IATSE members include people involved with every major behind-the-scenes part of productions, from makeup artists to animators to broadcast technicians. So important is IATSE to the movie- and TV-making industries that the strike authorization has been backed with support from major Hollywood A-listers, including Lily Tomlin, Jane Fonda, Seth Rogan, Ben Stiller, and more.
IATSE has been negotiating multiple successor contracts, and the union said Monday that the AMPTP had failed to make a counteroffer to its latest proposal. The workplace issues the IATSE is demanding be addressed include unsatisfactory wages for its lowest-paid members, excessive hours it deems unsafe, and a lack of adequate rest and meal breaks.
Another sticking point has been “new media” — or streaming productions — which receive “greater flexibility” on pay and benefits under the existing contract based on the idea that they may have to pay less to get the growing industry off the ground, according to IATSE.
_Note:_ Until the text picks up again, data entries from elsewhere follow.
Lemma setup_node_start (c : text) (pos : nat) :
  search FixGithub.setup_node c = Some pos ->
  (exists ws rest,
      skipn pos c = ws ++ txt "- name: Setup Node.js" ++ rest /\
      ws <> [] /\ whitespace ws) /\
  (pos = 0 \/
   exists u y, firstn pos c = u ++ [y] /\ is_space y = false).
Proof.
  intros H. apply search_leftmost in H as [Hm Hl].
  rewrite setup_node_shape in Hm, Hl. unfold match_here in Hm.
  destruct (match_from _ 0 0 (skipn pos c)) as [res|] eqn:M;
    [clear Hm | congruence].
  pose proof M as M'.
  apply plus_sound in M' as (ws & t & Es & Hn & Hw & M').
  apply lit_inv in M' as (rest & -> & _).
  split; [now exists ws, rest|].
  destruct pos as [|k]; [now left | right].
  assert (Hk : k < length c).
  { destruct (Nat.lt_ge_cases k (length c)) as [L|L]; [exact L|].
    rewrite skipn_all2 in Es by lia. now destruct ws. }
  destruct (skipn k c) as [|y t0] eqn:Ek.
  { apply (f_equal (@length _)) in Ek. rewrite length_skipn in Ek.
    simpl in Ek. lia. }
  assert (Et : skipn (S k) c = t0).
  { replace (S k) with (1 + k) by lia.
    rewrite <- skipn_skipn, Ek. reflexivity. }
  exists (firstn k c), y. split.
  - rewrite <- (firstn_skipn k c) at 1.
    rewrite Ek.
    change (y :: t0) with ([y] ++ t0).
    rewrite app_assoc.
    replace (S k) with (length (firstn k c ++ [y])).
    + apply firstn_exact.
    + rewrite length_app, firstn_length_le by lia. simpl. lia.
  - destruct (is_space y) eqn:Sy; [exfalso | reflexivity].
    pose proof (Hl k (Nat.lt_succ_diag_r k)) as N.
    rewrite Ek in N. unfold match_here in N.
    rewrite match_plus in N by exact setup_node_rejects.
    rewrite Et in M. rewrite match_plus in M by exact setup_node_rejects.
    cbn [span skipn] in N. rewrite Sy in N. cbn [skipn] in N.
    destruct (span is_space t0) as [|n] eqn:Sp; [discriminate|].
    apply (match_from_none_any _ _ _ _ (0 + S n) 0) in N.
    congruence.
Qed.

(** X9.  Where the pattern of [add_pnpm_setup] matches, the block goes
    in at the start of the match, which is the start of the white space in
    front of [- name: Setup Node.js]: white space follows the insertion
    point, and the text in front of it is empty or ends with a character
    that is not white space.  The block is put in once, at the leftmost
    match, and nothing is printed. *)
Theorem X9_setup_block_goes_before_the_white_space
        (c : text) (pos : nat) (w : world) :
  search FixGithub.setup_node c = Some pos ->
  FixGithub.add_pnpm_setup c w =
    (Ret (firstn pos c ++ FixGithub.PNPM_SETUP ++ skipn pos c), w) /\
  (exists ws rest,
      skipn pos c = ws ++ txt "- name: Setup Node.js" ++ rest /\
      ws <> [] /\ whitespace ws) /\
  (pos = 0 \/
   exists u y, firstn pos c = u ++ [y] /\ is_space y = false).
Proof.
  intros H. split; [|now apply setup_node_start].
  unfold FixGithub.add_pnpm_setup. now rewrite H.
Qed.

Lemma X9_setup_block_goes_before_the_white_space_witness :
  FixGithub.add_pnpm_setup node_workflow (World None []) =
    (Ret (txt "    steps:" ++ FixGithub.PNPM_SETUP ++ [NL] ++
          txt "      - name: Setup Node.js" ++ [NL] ++
          txt "        uses: actions/setup-node@v4" ++ [NL] ++
          txt "      - run: npm ci" ++ [NL]),
     World None []).
Proof.
  exact (proj1 (X9_setup_block_goes_before_the_white_space
                  node_workflow 10 (World None []) eq_refl)).
Defined.

(** ** fix-github-workflows.py *)

(** *** The backup *)

Lemma backup_path_differs (f : name) : FixGithub.backup_path f <> f.
Proof.
  unfold FixGithub.backup_path. intros H.
  apply (f_equal (@length _)) in H. rewrite length_app in H. simpl in H. lia.
Qed.

Lemma fix_workflow_cases
      (f : name) (s : text) (fs : list (name * text)) (out : list text) :
  lookup f fs = Some s ->
  exists modified : bool,
    (modified = false -> fix_github_text s = s) /\
    if modified then
      exists out',
        FixGithub.fix_workflow f (World (Some fs) out) =
        (Ret true,
         World (Some (store f (fix_github_text s)
                        (store (FixGithub.backup_path f) s fs))) out')
    else
      FixGithub.fix_workflow f (World (Some fs) out) =
      (Ret false, World (Some fs) out).
Proof.
  intros Hl. unfold FixGithub.fix_workflow, bind, read_text, fix_github_text.
  cbn [dir]. rewrite Hl.
  destruct (FixGithub.needs_pnpm_setup s); cbn [negb];
    [|exists false; now split].
  pose proof (rewrite_npm_unmodified s) as Hu.
  destruct (FixGithub.rewrite_npm s false) as [c modified]. cbn [fst snd] in *.
  destruct (FixGithub.has_pnpm_setup c); cbn [negb].
  - exists modified. split; [exact Hu|].
    destruct modified; [exists out|]; reflexivity.
  - exists true. split; [discriminate|].
    unfold FixGithub.add_pnpm_setup, insert_setup.
    destruct (search FixGithub.setup_node c); eexists; reflexivity.
Qed.

(** X10.  When [fix_workflow] returns [True], the backup file holds the
    text the workflow had, the workflow holds the rewritten text, and
    every other file is as it was.  When it returns [False], it has
    written nothing and printed nothing, and the rewrite would not have
    changed the text. *)
Theorem X10_fix_workflow_backs_up_what_it_replaces
        (f : name) (s : text) (fs : list (name * text)) (out : list text) :
  lookup f fs = Some s ->
  exists (modified : bool) (w' : world),
    FixGithub.fix_workflow f (World (Some fs) out) = (Ret modified, w') /\
    (modified = true ->
     exists fs',
       dir w' = Some fs' /\
       lookup (FixGithub.backup_path f) fs' = Some s /\
       lookup f fs' = Some (fix_github_text s) /\
       forall g, g <> f -> g <> FixGithub.backup_path f ->
                 lookup g fs' = lookup g fs) /\
    (modified = false ->
     w' = World (Some fs) out /\ fix_github_text s = s).
Proof.
  intros Hl. destruct (fix_workflow_cases f s fs out Hl) as (m & Hu & H).
  destruct m.
  - destruct H as (out' & E). exists true. eexists. split; [exact E|].
    split; [intros _ | discriminate].
    eexists. split; [reflexivity|]. split; [|split].
    + rewrite lookup_store_other by (apply not_eq_sym, backup_path_differs).
      apply lookup_store_same.
    + apply lookup_store_same.
    + intros g Hf Hb.
      rewrite lookup_store_other by now apply not_eq_sym.
      apply lookup_store_other. now apply not_eq_sym.
  - exists false. eexists. split; [exact H|].
    split; [discriminate|]. intros _. split; [reflexivity | now apply Hu].
Qed.

Lemma X10_fix_workflow_backs_up_what_it_replaces_witness :
  exists (modified : bool) (w' : world),
    FixGithub.fix_workflow (txt "ci.yml")
      (World (Some [(txt "ci.yml", node_workflow)]) []) = (Ret modified, w') /\
    (modified = true ->
     exists fs',
       dir w' = Some fs' /\
       lookup (FixGithub.backup_path (txt "ci.yml")) fs' =
         Some node_workflow /\
       lookup (txt "ci.yml") fs' = Some (fix_github_text node_workflow) /\
       forall g, g <> txt "ci.yml" ->
                 g <> FixGithub.backup_path (txt "ci.yml") ->
                 lookup g fs' = lookup g [(txt "ci.yml", node_workflow)]) /\
    (modified = false ->
     w' = World (Some [(txt "ci.yml", node_workflow)]) [] /\
     fix_github_text node_workflow = node_workflow).
Proof.
  exact (X10_fix_workflow_backs_up_what_it_replaces
           (txt "ci.yml") node_workflow [(txt "ci.yml", node_workflow)] []
           eq_refl).
Defined.

(** *** What the rewrite leaves *)

Lemma fixed_lines (x : text) :
  FixGithub.rule3 (FixGithub.rule2 x) = x ->
  Forall (fun l => ends_with (txt "run: npm ci") l = false /\
                   ends_with (txt "run: npm install") l = false)
         (lines x).
Proof.
  intros H. rewrite npm_rewrite_lines in H.
  assert (E : lines x = map fix_line (lines x)).
  { rewrite <- H at 1. apply lines_unlines.
    - pose proof (lines_not_nil x). now destruct (lines x).
    - apply Forall_map. eapply Forall_impl; [|apply lines_no_line_feed].
      exact fix_line_one_line. }
  rewrite E. apply Forall_map, Forall_forall. intros l _.
  apply fix_line_settled.
Qed.

Lemma fix_github_text_fixed (s : text) :
  contains (txt "cache: 'npm'") (fix_github_text s) = false /\
  FixGithub.rule2 (fix_github_text s) = fix_github_text s /\
  FixGithub.rule3 (fix_github_text s) = fix_github_text s.
Proof.
  unfold fix_github_text.
  destruct (FixGithub.needs_pnpm_setup s) eqn:En.
  - cbv zeta. rewrite rewrite_npm_text.
    set (z := FixGithub.rule1 s).
    assert (Hz : contains (txt "cache: 'npm'") z = false).
    { apply occurrences_none.
      apply replace_counts; (discriminate || reflexivity). }
    pose proof (settled_no_cache z Hz) as C1.
    pose proof (settled_rule2 z) as C2.
    pose proof (settled_rule3 z) as C3.
    set (c := FixGithub.rule3 (FixGithub.rule2 z)) in *.
    destruct (FixGithub.has_pnpm_setup c); [now repeat split|].
    unfold insert_setup.
    destruct (search FixGithub.setup_node c) as [pos|];
      [|now repeat split].
    set (y := firstn pos c ++ _). split; [|split].
    + apply absent_insert; try reflexivity; try discriminate;
        [now apply contains_firstn | now apply contains_skipn].
    + apply scan_nothing.
      apply (insert_no_line_end (txt "run: npm ci")); try reflexivity.
      rewrite firstn_skipn.
      apply line_end_rule_fixed; [discriminate | reflexivity | exact C2].
    + apply scan_nothing.
      apply (insert_no_line_end (txt "run: npm install")); try reflexivity.
      rewrite firstn_skipn.
      apply line_end_rule_fixed; [discriminate | reflexivity | exact C3].
  - unfold FixGithub.needs_pnpm_setup in En.
    apply orb_false_elim in En as [En E3].
    apply orb_false_elim in En as [E1 E2].
    split; [exact E1|]. split.
    + now apply rule2_absent.
    + now apply (sub_at_line_end_absent (txt "run: npm install")).
Qed.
Streaming looks far different today than when that agreement was made in 2009, and the union now says some streaming services are paying its members less than they should be making, “even on productions with budgets that rival or exceed those of traditionally released blockbusters.” IATSE is negotiating “appropriate adjustments” to new media production payouts given how the space has evolved, Loeb said in an interview with the Los Angeles Times last week.
“Our members are working on productions where [producers are] spending inordinate amounts of money and [members are] taking pay hits. They’re working on productions with extremely high production value,” Loeb told the Los Angeles Times. Loeb additionally told the paper last week that the likelihood of a strike “depends largely on the employers and what they’re prepared to do to avoid it.”
AMPTP is “committed to working with them to avoid shutting down the industry at such a pivotal time”
The AMPTP said in a statement to The Verge that it “remains committed to reaching an agreement that will keep the industry working.”
“We deeply value our IATSE crew members and are committed to working with them to avoid shutting down the industry at such a pivotal time, particularly since the industry is still recovering from the economic fallout from the COVID-19 pandemic,” the AMPTP said. “A deal can be made at the bargaining table, but it will require both parties working together in good faith with a willingness to compromise and to explore new solutions to resolve the open issues.”
Even still, negotiations have been ongoing for months, and the fact that the union has voted near-unanimously to authorize a nationwide strike at all — the first time this has occurred in IATSE’s 128-year history — should send a pretty clear message to studios that the unions members are prepared to take unprecedented measures. And if their return to the bargaining table this week is any indication, studios heard union members loud and clear.